Have you played an Uncharted game lately? Nathan Drake may be a lovable scamp of a treasure hunter, but he's also handy with bullets and the guns that shoot them.
The climbing and puzzle solving in your typical Uncharted game is broken up by extended combat sequences in which you're expected to lay waste to armies of bad dudes. Sure, Drake doesn't gun down innocents (at least not knowingly). But make no mistake: He's a mass murderer. In most civilized countries, dude would spend life behind bars for his crimes.
We've gone completely off the rails now. Action video game heroes are actually villains, confirmed.
Past Tomb Raider games have leaned in on action, but the Tomb Raiderreboot from 2013 kicked off a new era for the series, one featuring a much more violent Lara Croft. It's technically aping Uncharted in a lot of ways, but Uncharted went there first by openly aping Tomb Raider. (And both draw inspiration from Indiana Jones.)
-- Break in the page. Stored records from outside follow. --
(** Each callback-taking operation, first at a callback that counts its
    call and throws the string "boom" (the operation throws "boom" after
    one call, and the theorem finds the call), then at spies, which
    complete normally. *)
Lemma unwrap_only_raises_witness :
  let off := fun _ : JsVal => @Res.err JsVal JsVal JsUndefined in
  let boom (A B : Type) : A -> Eff nat B :=
    fun _ calls => (Throw (JsStr "boom"), S calls) in
  ((exists e, @Res.err Z string "error" = Res.err e
              /\ boom string Z e 0%nat = (Throw (JsStr "boom"), 1%nat))
   /\ (exists x, @Res.ok Z string 42 = Res.ok x
                 /\ boom Z Z x 0%nat = (Throw (JsStr "boom"), 1%nat))
   /\ (exists x, @Res.ok Z string 42 = Res.ok x
                 /\ boom Z Z x 0%nat = (Throw (JsStr "boom"), 1%nat))
   /\ ((exists x, @Res.err Z string "error" = Res.ok x
                  /\ spy (Z.mul 2) x 0%nat = (Throw (JsStr "boom"), 1%nat))
       \/ (exists e, @Res.err Z string "error" = Res.err e
                     /\ boom string Z e 0%nat = (Throw (JsStr "boom"), 1%nat)))
   /\ (exists x, @Res.ok Z string 42 = Res.ok x
                 /\ boom Z (Res.Result Z string) x 0%nat
                    = (Throw (JsStr "boom"), 1%nat))
   /\ (exists e, @Res.err Z string "error" = Res.err e
                 /\ boom string string e 0%nat = (Throw (JsStr "boom"), 1%nat))
   /\ (exists pre fn post y w0,
          [spy (add_five off); boom JsVal (Res.Result JsVal JsVal);
           spy (label_result off)] = (pre ++ fn :: post)%list
          /\ Res.pipe (Res.ok (JsNum 10)) pre 0%nat = (Normal (Res.ok y), w0)
          /\ fn y w0 = (Throw (JsStr "boom"), 2%nat)))
  /\ completes (Res.unwrapOrElse (@Res.err Z string "error")
                              (spy (fun e => Z.of_nat (String.length e))))
  /\ completes (Res.map (@Res.ok Z string 42) (spy (Z.mul 2)))
  /\ completes (Res.mapOr (@Res.err Z string "error") (spy (Z.mul 2)) 0)
  /\ completes (Res.mapOrElse (@Res.err Z string "error") (spy (Z.mul 2))
                              (spy (fun e => Z.of_nat (String.length e))))
  /\ completes (Res.flatMap (@Res.ok Z string 42)
                            (spy (fun x => Res.ok (x * 2))))
  /\ completes (Res.mapErr (@Res.err Z string "error")
                           (spy (fun e => e ++ "!")))
  /\ completes (Res.pipe (Res.ok (JsNum 10))
                         (List.map spy (example_steps off))).
Proof.
  intros off boom.
  destruct unwrap_only_raises
    as (_ & _ & _ & TorElse & Tmap & TmapOr & TmapOrElse & TflatMap
        & TmapErr & Tpipe & HorElse & Hmap & HmapOr & HmapOrElse & HflatMap
        & HmapErr & Hpipe & _).
  split; [repeat apply conj | repeat apply conj].
  - apply (TorElse nat Z string _ (boom string Z)). reflexivity.
  - apply (Tmap nat Z Z string _ (boom Z Z)). reflexivity.
  - apply (TmapOr nat Z Z string _ (boom Z Z) 0). reflexivity.
  - apply (TmapOrElse nat Z Z string _ (spy (Z.mul 2)) (boom string Z)).
    reflexivity.
  - apply (TflatMap nat Z Z string _ (boom Z (Res.Result Z string))).
    reflexivity.
  - apply (TmapErr nat Z string string _ (boom string string)). reflexivity.
  - apply (Tpipe nat JsVal JsVal (Res.ok (JsNum 10))). reflexivity.
  - apply HorElse. intros e. apply completes_spy.
  - apply Hmap. intros x. apply completes_spy.
  - apply HmapOr. intros x. apply completes_spy.
  - apply HmapOrElse; intros x; apply completes_spy.
  - apply HflatMap. intros x. apply completes_spy.
  - apply HmapErr. intros e. apply completes_spy.
  - apply Hpipe. intros fn x Hin. cbn in Hin.
    destruct Hin as [<- | [<- | [<- | []]]]; apply completes_spy.
Defined.

(** C5 -- [perform(fn)] is [ok] of the value [fn] returns when [fn]
    completes normally, and [err] of exactly the thrown value when [fn]
    throws, whatever that value is (a thrown string literal included);
    in both cases [perform] itself completes normally, in the world [fn]
    left. *)
Theorem perform_captures :
  (forall (W T : Type) (fn : unit -> Eff W T) (v : T) (w w' : W),
      fn tt w = (Normal v, w') ->
      Res.perform fn w = (Normal (Res.ok v), w'))
  /\ (forall (W T : Type) (fn : unit -> Eff W T) (e : JsVal) (w w' : W),
      fn tt w = (Throw e, w') ->
      Res.perform fn w = (Normal (Res.err e), w'))
  /\ (forall (W T : Type) (fn : unit -> Eff W T) (w : W),
      exists r w', Res.perform fn w = (Normal r, w'))
  /\ (forall (W T : Type) (e : JsVal) (w : W),
      Res.perform (fun _ => @throw W T e) w = (Normal (Res.err e), w))
  /\ (forall (W T : Type) (w : W),
      Res.perform (fun _ => @throw W T (JsStr "boom")) w
      = (Normal (Res.err (JsStr "boom")), w)).
Proof.
  repeat apply conj.
  - intros W T fn v w w' Hfn.
    unfold Res.perform, try_catch, bind. rewrite Hfn. reflexivity.
  - intros W T fn e w w' Hfn.
    unfold Res.perform, try_catch, bind. rewrite Hfn. reflexivity.
  - intros W T fn w. unfold Res.perform, try_catch, bind.
    destruct (fn tt w) as [[v | thrown] w1].
    + exists (Res.ok v), w1. reflexivity.
    + exists (Res.err thrown), w1. reflexivity.
  - reflexivity.
  - reflexivity.
Qed.

(** A callback that returns 42 after one call, and one that bumps the
    call counter and then throws the number 7. *)
Lemma perform_captures_witness :
  Res.perform (spy (fun _ : unit => 42)) 0%nat
  = (Normal (Res.ok 42), 1%nat)
  /\ Res.perform (fun _ : unit => _ <- spy (fun _ : unit => tt) tt ;;
                                  @throw nat Z (JsNum 7)) 0%nat
     = (Normal (Res.err (JsNum 7)), 1%nat).
Proof.
  destruct perform_captures as (Hok & Herr & _).
  split.
  - apply Hok. reflexivity.
  - apply Herr. reflexivity.
Defined.

(** C6 -- [intoResult(v, e)] is [err(e)] whenever [e] is neither [null]
    nor [undefined], whatever [v] is; otherwise it is [ok] of [v] with
    [null] collapsed to [undefined]; with both arguments absent it is
    [ok(undefined)]. *)
Theorem intoResult_policy :
  (forall v e : JsVal,
      e <> JsNull -> e <> JsUndefined ->
      Res.intoResult v e = Res.err e)
  /\ (forall v e : JsVal,
      e = JsNull \/ e = JsUndefined ->
      Res.intoResult v e
      = Res.ok (match v with JsNull => JsUndefined | _ => v end))
  /\ (forall v e : JsVal,
      e = JsNull \/ e = JsUndefined ->
      v = JsNull \/ v = JsUndefined ->
      Res.intoResult v e = Res.ok JsUndefined).
Proof.
  repeat apply conj.
  - intros v e Hnull Hundef. unfold Res.intoResult.
    destruct e; try reflexivity; congruence.
  - intros v e [-> | ->]; destruct v; reflexivity.
  - intros v e [-> | ->] [-> | ->]; reflexivity.
Qed.

(** A present error wins over a present value; a falsy value survives an
    absent error; two absent arguments give [ok(undefined)]. *)
Lemma intoResult_policy_witness :
  Res.intoResult (JsNum 1) (JsStr "bad") = Res.err (JsStr "bad")
  /\ Res.intoResult (JsNum 0) JsNull = Res.ok (JsNum 0)
  /\ Res.intoResult JsNull JsUndefined = Res.ok JsUndefined.
Proof.
  destruct intoResult_policy as (Herr & Hok & Hboth).
  repeat apply conj.
  - apply Herr; discriminate.
  - apply (Hok (JsNum 0)). left. reflexivity.
  - apply Hboth; [right | left]; reflexivity.
Defined.
(** [BalancingMarket.split_offer].  [bc_interface.change_offer] is the
    settlement hook, which does nothing without a ledger. *)
Definition split_offer (original_offer : Offer.t) (energy : Q)
    (orig_offer_price : option Q) : M t (Offer.t * Offer.t) :=
  modify (set_offers (delete (Offer.id original_offer))) ;;;
  portion <- lift (py_div energy (Offer.energy original_offer)) ;;
  accepted_offer <-
    balancing_offer (Offer.price original_offer * portion)%Q energy
      (Offer.seller original_offer) None (Some (Offer.id original_offer))
      true false false
      (Offer.seller_origin original_offer)
      (Offer.attributes original_offer) (Offer.requirements original_offer) ;;
  portion <- lift (py_div energy (Offer.energy original_offer)) ;;
  let residual_price := ((1 - portion) * Offer.price original_offer)%Q in
  let residual_energy := (Offer.energy original_offer - energy)%Q in
  let orig_offer_price :=
    match orig_offer_price with
    | None => _calculate_original_prices original_offer
    | Some p => p
    end in
  share <- lift (py_div (Offer.energy original_offer - energy)%Q
                        (Offer.energy original_offer)) ;;
  let original_residual_price := (share * orig_offer_price)%Q in
  residual_offer <-
    balancing_offer residual_price residual_energy
      (Offer.seller original_offer) (Some original_residual_price) None
      true false false
      (Offer.seller_origin original_offer)
      (Offer.attributes original_offer) (Offer.requirements original_offer) ;;
  _notify_listeners
    (BALANCING_OFFER_SPLIT original_offer accepted_offer residual_offer) ;;;
  ret (accepted_offer, residual_offer).

(** [BalancingMarket.determine_offer_price]. *)
Definition determine_offer_price (energy_portion energy trade_rate : Q)
    (trade_bid_info : option string) (orig_offer_price : Q) : M t (Q * Q) :=
  self <- get ;;
  ret (_update_offer_fee_and_calculate_final_price env self
         energy trade_rate energy_portion orig_offer_price).

(** [(offer.energy > 0 > energy) or (offer.energy < 0 < energy)]: each
    chain is a conjunction evaluated left to right, so [energy] is
    compared only when the first comparison of its chain holds. *)
Definition sign_mismatch (offer_energy : Q) (energy : option Q) : exn + bool :=
  match (if Qltb 0 offer_energy then py_gt_opt 0 energy else inr false) with
  | inl e => inl e
  | inr true => inr true
  | inr false =>
      if Qltb offer_energy 0 then py_lt_opt 0 energy else inr false
  end.

(** [fees, trade_price = v]: unpacking succeeds on a pair and raises
    [TypeError] on a number. *)
Definition py_unpack_pair (v : Q * Q + Q) : exn + Q * Q :=
  match v with
  | inl p => inr p
  | inr _ => inl TypeError
  end.
(** C4, amended: on a disconnect the loop prints the watch error and ends
    by [break], without a panic; [main] returns [Ok(())] and the process
    exits with code 0. *)
Theorem disconnect_breaks_loop (cfg : Config) (b : EventBuffer) (now : Instant)
    (sched : list bool) (sp : SpawnResult) (rest : list LoopInput) :
  run_loop cfg b ({| li_recv := RecvDisconnected; li_now := now; li_sched := sched;
                     li_spawn := sp |} :: rest)
    = ([Print true MsgWatchDisconnected], LoopExited (Ok tt))
  /\ main_exit_code (Ok tt) = 0.
Proof. split; reflexivity. Qed.




(** C9, as the spec states it: a transient watch error is logged.  It
    fails: the callback drops an [Err] without printing anything. *)
Lemma watch_error_counterexample :
  snd (watcher_callback (Err (mkError "inotify read failed"%string))) = [].
Proof. reflexivity. Qed.

(** C9, amended: the watcher callback discards a transient error: nothing
    is sent to the run loop and nothing is printed, so the loop keeps
    running; an event is forwarded unchanged. *)
Theorem watch_error_discarded :
  (forall e, watcher_callback (Err e) = ([], []))
  /\ (forall ev, watcher_callback (Ok ev) = ([ev], [])).
Proof. split; reflexivity. Qed.

(* ------------------------------------------------------------------ *)
(** ** Further properties of the code *)

Lemma process_output_shape (lines : list (option string))
    (is_stderr : bool) :
  process_output lines is_stderr
  = map (fun l => Print is_stderr (MsgLine l)) (ok_lines lines)
    ++ [DrainEof is_stderr].
Proof.
  induction lines as [|[l|] rest IH]; simpl; [reflexivity | | exact IH].
  rewrite IH. reflexivity.
Qed.

Lemma filter_all_true (p : Action -> bool) (a : list Action) :
  (forall x, In x a -> p x = true) -> filter p a = a.
Proof.
  induction a as [|y a IH]; intros H; simpl; [reflexivity|].
  rewrite (H y (or_introl eq_refl)), IH; [reflexivity|].
  intros x Hx; apply H; right; exact Hx.
Qed.

Lemma filter_all_false (p : Action -> bool) (a : list Action) :
  (forall x, In x a -> p x = false) -> filter p a = [].
Proof.
  induction a as [|y a IH]; intros H; simpl; [reflexivity|].
  rewrite (H y (or_introl eq_refl)). apply IH.
  intros x Hx; apply H; right; exact Hx.
Qed.
(** * RPGAgentArena: credential pool, resilient call layer, policy memory
      and prompt evolution, embedded from the Python sources.

    Conventions of the embedding.
    - A Python [float] is a rational [Q].  The modules [KeyManager],
      [LLMClient], [Memory] and [Controller] compute on them exactly, and
      [PlatformUtils] uses the reals [R] with an exact square root; what is
      proved there is comparisons, orderings, frames and counts, and sums of
      integers.
    - Where the value of a float matters, the operations are rounded: in
      [KeyManagerRounded], [ControllerRounded] and [PlatformUtilsRounded]
      every float operation is followed by a rounding [rnd], a parameter of
      the section.  [Binary64.round] is round-to-nearest-even on 53 bits,
      [Binary64.sqrt64] the correctly rounded square root; with them the
      definitions compute what the interpreter prints.  [Binary64.exact] is
      no rounding at all and gives back the exact modules.  NaN, infinities
      and overflow are outside the model; [float("inf")] is a constructor of
      its own.
    - [time.time()] is an explicit argument [now] in the exact modules; in
      [KeyManagerRounded] it is a function [time : nat -> Q] of the number of
      readings made so far, so that every reading may differ from the one
      before.
    - A [raise] is a value of a sum type; a method that mutates [self]
      returns the new state.  An exception that no handler of [chat_full]
      catches is an outcome of its own.
    - [math.sqrt], [math.log], [random.uniform], the HTTP transport and the
      model's answers are parameters of the sections that use them; the
      theorems hold for every choice of them.  So are, in
      [PlatformUtilsRounded], [x ** 0.5] and the builtin [sum] on floats,
      which adds from the left up to CPython 3.11 and compensates the
      rounding errors from 3.12 on.  [hashlib.md5] is a parameter
      in [PlatformUtils] and the function of RFC 1321 in
      [PlatformUtilsRounded].
    - A [str] is a string of code points below 256. *)

From Stdlib Require Import QArith Qminmax Qpower Qabs ZArith Lia Reals Psatz.
From Stdlib Require Import Ascii String.
From stdpp Require Import gmap strings list fin_maps pretty.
Just like Drake, new Lara is a literal mass murderer. Over the course of any one game in the reboot trilogy, you'll gun down hundreds of nameless dudes. Her coming of age journey is bathed in blood. She might see herself as a hero and a defender of the little people, but the families of the guys she gunned down would probably feel differently.
This could really apply to multiple Mario games where Yoshi also appears. Mario is the scourge of the Mushroom Kingdom, crushing its residents beneath his mushroom blood-soaked boots. But what really makes Mario worthy of god-tier villain status is his cruel treatment of Yoshi.
Yoshi, for those who might not know, is the smiling green dinosaur that Mario can ride like a horse. Yoshi has a number of abilities, including a great high jump. Mario can also use his dino friend as a launchpad, jumping as Yoshi and then jumping off of Yoshi at the apex of the first jump for extra height.
This usually happens to bridge some otherwise uncrossable gap. Which means it ends with Yoshi inevitably plunging to his death in one of the game's many bottomless death pits. Not too surprising that a guy who stomps living creatures just because they're in his way would betray a friend like this.
Twist! #NotAllGamers, amirite?
Here's a good litmus test: If you're offended at the idea that real-life gamers are the most dreadful villains in video games then you're probably part of the problem.
Let's review. Over the past year alone, angry gamers have prompted firings at two major studios, ArenaNet and Riot Games. They've harassed newly jobless Telltale Games developers because the company's layoffs mean a partially released episodic game (probably) won't be finished. They got weirdly aggressive over the role women play in a historical strategy game.
And don't forget GamerGate, the hate group that's engaged in an open campaign of harassment -- primarily targeting women in the industry -- since 2014. I'm going to weather a few days of attacks on social media after this publishes, simply because I invoked that detestable group's name.
Yes, games are always going to struggle to strike the right balance between likable characters and entertaining action. Our favorite heroes are never going to stop being villains from a certain point of view. But the people who play these games aren't lines of code. They're people. They're capable of change. And yet, many choose not to. I can't think of anything more villainous.